FCC Commissioner Brendan Carr said in an interview with Axios last month that Congress banning the app was the only path forward in light of such concerns.

“There simply isn’t a world in which you could come up with sufficient protection on the data that you could have sufficient confidence that it’s not finding its way back into the hands of the [Chinese Communist Party],” Carr said. 

The concerns date back to the Trump administration, which attempted to ban the social media platform in 2020 with an executive order that was later blocked by a federal court.

TikTok, which has pushed back on the concerns, said it was disappointed with states banning the app on government devices.

“We’re disappointed that so many states are jumping on the bandwagon to enact policies based on unfounded, politically charged falsehoods about TikTok,” a spokesperson said. 

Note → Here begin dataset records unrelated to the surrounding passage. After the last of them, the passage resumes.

(* ===== verification/LocalDurability.v ===== *)
(** * Durability of the file-backed store ([src/src/datastore/local.rs])

    What is on disk after a start on a well filed directory and any run of
    [LocalDataStore]'s operations: each call of the file system may fail.  Theorems: a
    record held in memory always has its JSON file, the directory stays one to start on,
    and when no removal failed it holds nothing else, so that [new] on it loads the same
    maps.  [new] itself files a record under the name the record has, whatever its file is
    called ([misfiled_record]). *)

From S2P Require Import Prelude DataStore LocalStore.

Module LocalDurability.
Import DataStore LocalStore.

(** Names that stay inside their directory and keep the [json] extension. *)
Definition safe_name (s : string) : bool :=
  negb (Str.is_empty s) && Str.all_chars (λ c, bool_decide (c ≠ "/"%char)) s
  && bool_decide (s ≠ ".") && bool_decide (s ≠ "..").

Lemma safe_name_spec s : safe_name s = true ↔
  s ≠ "" ∧ Str.all_chars (λ c, bool_decide (c ≠ "/"%char)) s = true ∧ s ≠ "." ∧ s ≠ "..".
Proof.
  unfold safe_name, Str.is_empty. rewrite !andb_true_iff, negb_true_iff, bool_decide_eq_false,
    !bool_decide_eq_true. naive_solver.
Qed.

Lemma split_single c s :
  Str.all_chars (λ x, bool_decide (x ≠ c)) s = true → Str.split c s = [s].
Proof.
  induction s as [|a s IH]; simpl; [done|]. intros [Ha Hs]%andb_true_iff.
  apply bool_decide_eq_true in Ha. rewrite bool_decide_eq_false_2 by done. by rewrite IH.
Qed.

Lemma parse_path_single s :
  Str.all_chars (λ x, bool_decide (x ≠ "/"%char)) s = true → s ≠ "" → s ≠ "." →
  parse_path s = mkPath false [s].
Proof.
  intros Hs He Hd. unfold parse_path. rewrite split_single by done.
  rewrite filter_cons, decide_True by done. f_equal.
  destruct (Str.starts_with "/" s) eqn:E; [|done].
  apply starts_with_spec in E as [r ->]. by rewrite all_chars_app in Hs.
Qed.

Lemma join_single p s :
  Str.all_chars (λ x, bool_decide (x ≠ "/"%char)) s = true → s ≠ "" → s ≠ "." →
  join p s = mkPath (absolute p) (comps p ++ [s]).
Proof. intros Hs He Hd. unfold join. by rewrite parse_path_single. Qed.

Lemma resolve_snoc cwd b l s :
  s ≠ ".." → resolve cwd (mkPath b (l ++ [s])) = resolve cwd (mkPath b l) ++ [s].
Proof.
  intros Hs. unfold resolve. simpl. rewrite foldl_snoc. by rewrite bool_decide_eq_false_2.
Qed.

Lemma app_json_ne s t : t ≠ "" → s +:+ t ≠ "".
Proof. destruct s; [done|]. by rewrite app_cons. Qed.

Lemma json_name s : safe_name s = true →
  Str.all_chars (λ x, bool_decide (x ≠ "/"%char)) (s +:+ ".json") = true ∧
  s +:+ ".json" ≠ "" ∧ s +:+ ".json" ≠ "." ∧ s +:+ ".json" ≠ "..".
Proof.
  intros (Hne & Hs & _)%safe_name_spec. split_and!.
  - by rewrite all_chars_app, Hs.
  - by apply app_json_ne.
  - intros H. apply (f_equal String.length) in H. rewrite str_length_app in H. simpl in H. lia.
  - intros H. apply (f_equal String.length) in H. rewrite str_length_app in H. simpl in H. lia.
Qed.

Lemma json_not_dotdot s : s +:+ ".json" ≠ "..".
Proof. intros E. apply (f_equal String.length) in E. rewrite str_length_app in E. simpl in E. lia. Qed.

(** The last dot of [name.json]. *)
Lemma rsplit_dot_app s t :
  rsplit_dot t = Some ("", "json") → rsplit_dot (s +:+ t) = Some (s, "json").
Proof.
  intros Ht. induction s as [|c s IH]; [done|]. rewrite app_cons. cbn [rsplit_dot]. by rewrite IH.
Qed.

Lemma split_extension_json s : s ≠ "" → split_extension (s +:+ ".json") = (s, Some "json").
Proof. intros Hs. unfold split_extension. rewrite rsplit_dot_app by done. by destruct s. Qed.
Definition run_step (r : run_state) (ev : sevent) : run_state :=
  match ev with
  | EvEmit e =>
      let '(res, s) := emit e (svc r) in
      match res with
      | Sent => mkRun s (accepted r ++ [e]) (delivered r) (lost r) (overflows r)
      | Full => mkRun s (accepted r) (delivered r) (lost r) (overflows r + 1)
      | Closed => mkRun s (accepted r) (delivered r) (lost r) (overflows r)
      end
  | EvTask sel =>
      let s := task_step sel (svc r) in
      let taken := take (length (queue (svc r)) - length (queue s)) (queue (svc r)) in
      match task (svc r) with
      | Flushing => mkRun s (accepted r) (delivered r) (lost r ++ taken) (overflows r)
      | _ => mkRun s (accepted r) (delivered r ++ taken) (lost r) (overflows r)
      end
  | EvShutdown => mkRun (shutdown (svc r)) (accepted r) (delivered r) (lost r) (overflows r)
  end.

Definition run (sinks : list Sink) (cap : nat) (evs : list sevent) : run_state :=
  foldl run_step (mkRun (new sinks cap) [] [] [] 0) evs.

(** What the calls of a sink leave: one [send_batch] for each event in order, whether
    the calls before it failed or not, and one [flush] at the end if the task has ended. *)
Definition after_calls (s : Sink) (evs : list AuditEnvelope) (flushed : bool) : sink_state s :=
  let st := foldl (λ st e, (sink_send_batch s [e] st).2) (sink_cur s) evs in
  if flushed then (sink_flush s st).2 else st.

(** Each sink has had exactly those calls and no other, and none is added or left out. *)
Definition all_served (sinks0 : list Sink) (evs : list AuditEnvelope) (flushed : bool) (sinks : list Sink) : Prop :=
  Forall2 (λ s0 s, s = sink_set s0 (after_calls s0 evs flushed)) sinks0 sinks.
Lemma text_empty l : Forall (λ x, 0 < str_len x) l → str_len (text l) = 0 → l = [].
Proof.
  destruct l as [|x k]; [done|]. intros [Hx _]%Forall_cons.
  cbn [text foldr]. fold (text k). rewrite str_len_app. pose proof (str_len_nonneg (text k)). lia.
Qed.

Lemma abs_line_files max n lines line kept gone :
  1 ≤ n → Forall (λ x, 0 < str_len x) lines → log_files max n lines kept gone →
  ∀ s, s.1 :: s.2 = text <$> kept →
  ∃ kept' gone', log_files max n (lines ++ [line]) kept' gone' ∧
    (abs_line max n s line).1 :: (abs_line max n s line).2 = text <$> kept'.
Proof.
  intros Hn Hpos (Hlines & Hlen & Hfull & Hcut & Hsize) [cur rot] Hs. cbn [fst snd] in Hs.
  destruct kept as [|f kept]; [done|]. cbn [fmap list_fmap] in Hs. injection Hs as -> ->.
  cbn [app] in Hlines. rewrite reverse_cons, concat_app in Hlines. cbn in Hlines. rewrite app_nil_r in Hlines.
  assert (Forall (λ x, 0 < str_len x) f) as Hf by (rewrite <-Hlines in Hpos; by apply Forall_app in Hpos as [_ ?]).
  unfold abs_line. destruct (_ && _) eqn:Hc; cbn [fst snd].
  - apply andb_true_iff in Hc as [Hmax%Z.ltb_lt Hne%Z.ltb_lt].
    exists ([line] :: take (Z.to_nat n) (f :: kept)), (drop (Z.to_nat n) (f :: kept) ++ gone).
    assert (([line] :: take (Z.to_nat n) (f :: kept)) ++ drop (Z.to_nat n) (f :: kept) ++ gone = [line] :: f :: kept ++ gone) as Heq.
    { cbn [app]. rewrite app_assoc, take_drop. done. }
    split.
    2:{ change (line :: take (Z.to_nat n) (text <$> f :: kept) = text [line] :: (text <$> take (Z.to_nat n) (f :: kept))).
        rewrite fmap_take. cbn [text foldr]. by rewrite app_empty_r. }
    unfold log_files. rewrite Heq. cbn [length] in Hlen. split_and!.
    + rewrite reverse_cons, concat_app, reverse_cons, concat_app. cbn. by rewrite !app_nil_r, Hlines.
    + cbn [length]. lia.
    + cbn [length]. rewrite length_take. lia.
    + intros Hg. cbn [length]. rewrite length_take. cbn [length] in *.
      destruct (decide (gone = [])) as [->|Hg']; [|specialize (Hfull Hg'); lia].
      rewrite app_nil_r in Hg. destruct (decide (length (f :: kept) ≤ Z.to_nat n)%nat) as [Hle|Hgt].
      * by rewrite drop_ge in Hg.
      * cbn [length] in Hgt. lia.
    + cbn [cut_when_full]. split; [|split; [by exists line, []|exact Hcut]]. intros ->. cbn in Hne. change (str_len "") with 0 in Hne. lia.
    + constructor; [by left|exact Hsize].
  - exists ((f ++ [line]) :: kept), gone. split.
    2:{ cbn. by rewrite text_app; cbn; rewrite app_empty_r. }
    unfold log_files. cbn [app length] in *. split_and!; [|lia|lia|done| |].
    + rewrite reverse_cons, concat_app. cbn. by rewrite app_nil_r, app_assoc, Hlines.
    + destruct (kept ++ gone) as [|g rest] eqn:Hk; [done|]. cbn [cut_when_full] in *. destruct Hcut as (Hg & (x & l & -> & Hx) & Hr).
      split; [done|]. split; [|done]. by exists x, (l ++ [line]).
    + apply Forall_cons in Hsize as [_ Hsize]. constructor; [|done]. apply andb_false_iff in Hc as [Hc%Z.ltb_ge|Hc%Z.ltb_ge].
      * right. by rewrite text_app, str_len_app; cbn; rewrite app_empty_r.
      * left. rewrite (text_empty f Hf); [done|]. pose proof (str_len_nonneg (text f)). lia.
Qed.

Lemma abs_lines_files max n : 1 ≤ n → ∀ lines done kept gone s,
  Forall (λ x, 0 < str_len x) (done ++ lines) → log_files max n done kept gone → s.1 :: s.2 = text <$> kept →
  ∃ kept' gone', log_files max n (done ++ lines) kept' gone' ∧
    (foldl (abs_line max n) s lines).1 :: (foldl (abs_line max n) s lines).2 = text <$> kept'.
Proof.
  intros Hn. induction lines as [|line lines IH]; intros done kept gone s Hpos Hl Hs; [rewrite app_nil_r; eauto|].
  apply Forall_app in Hpos as [Hd Hpos]. destruct (abs_line_files max n done line kept gone Hn Hd Hl s Hs) as (k' & g' & Hl' & Hs').
  cbn [foldl]. destruct (IH (done ++ [line]) k' g' (abs_line max n s line)) as (k & g & Hk); [|done|done|].
  - rewrite <-app_assoc. by apply Forall_app.
  - exists k, g. by rewrite <-app_assoc in Hk.
Qed.

Section refinement.
Context `{EventJson}.

Definition event_line (e : AuditEnvelope) (line : string) : Prop :=
  ∃ json, event_to_string e = Ok json ∧ line = json +:+ nl.

Lemma send_line_holds path max n st d s line :
  1 ≤ n → holds path n st d s.1 s.2 → str_len s.1 + str_len line < 2 ^ 64 →
  ∃ st' d', send_line path max n line (st, d) = (Ok tt, (st', d')) ∧
    holds path n st' d' (abs_line max n s line).1 (abs_line max n s line).2.
Proof.
  destruct s as [cur rot]. cbn [fst snd]. intros Hn Hh Hmax. unfold send_line, mbind, M_bind, get_st.
  pose proof (str_len_nonneg cur). pose proof (str_len_nonneg line).
  rewrite (ho_size _ _ _ _ _ _ Hh). unfold wrap. rewrite Z.mod_small by lia. unfold abs_line.
  destruct (_ && _).
  - destruct (rotate_holds path n st d cur rot Hn Hh) as (st1 & d1 & -> & Hh1).
    apply (write_line_holds path n st1 d1 "" _ line Hh1). rewrite str_len_app. change (str_len "") with 0. lia.
  - apply (write_line_holds path n st d cur rot line Hh). by rewrite str_len_app.
Qed.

The spokesperson also denied that TikTok shares information with the Chinese Communist Party.

Experts are skeptical about that denial, however. They say that since TikTok is owned by a Chinese-based company, it is likely subject to Chinese laws, which require companies to comply with requests from the government for access to data originating from such apps. 

“I mean, basically, you’re giving China an open door into your device and into your network,” Walker said.

“Just that relationship alone is a significant threat and risk to U.S. government assets,” he said, referring to ByteDance’s ownership of TikTok.

Beyond a ban on TikTok, Walker said the potential security threats posed by the platform could also plausibly be reduced if ByteDance were to sell it to an American company and completely divest itself from the app’s ownership. But he thinks such a move is unlikely.

He recommended that regular citizens worried about their privacy should simply delete TikTok from their phones.

Jamil Jaffer, founder and executive director of the National Security Institute at George Mason University’s Antonin Scalia Law School, similarly advised that users practice more caution.

“American consumers should be much more careful with their kids and their families using TikTok because while it may be a very appealing app to use from a social perspective, it is hugely problematic from a data collection and surveillance perspective,” he said.

But he also went a step further than Walker, who thinks regular citizens shouldn’t be forced not to use the app, arguing that it should be banned for all users across the U.S., regardless of whether they work for government or not, to protect the country.

“The problem is they’re collecting data on Americans … and use that data to leverage it against us as a nation,” Jaffer said. “I don’t think the ban should be about the government alone.”

“Clearly government employees shouldn’t have TikTok on their phone, but the app should be banned across the United States,” he added.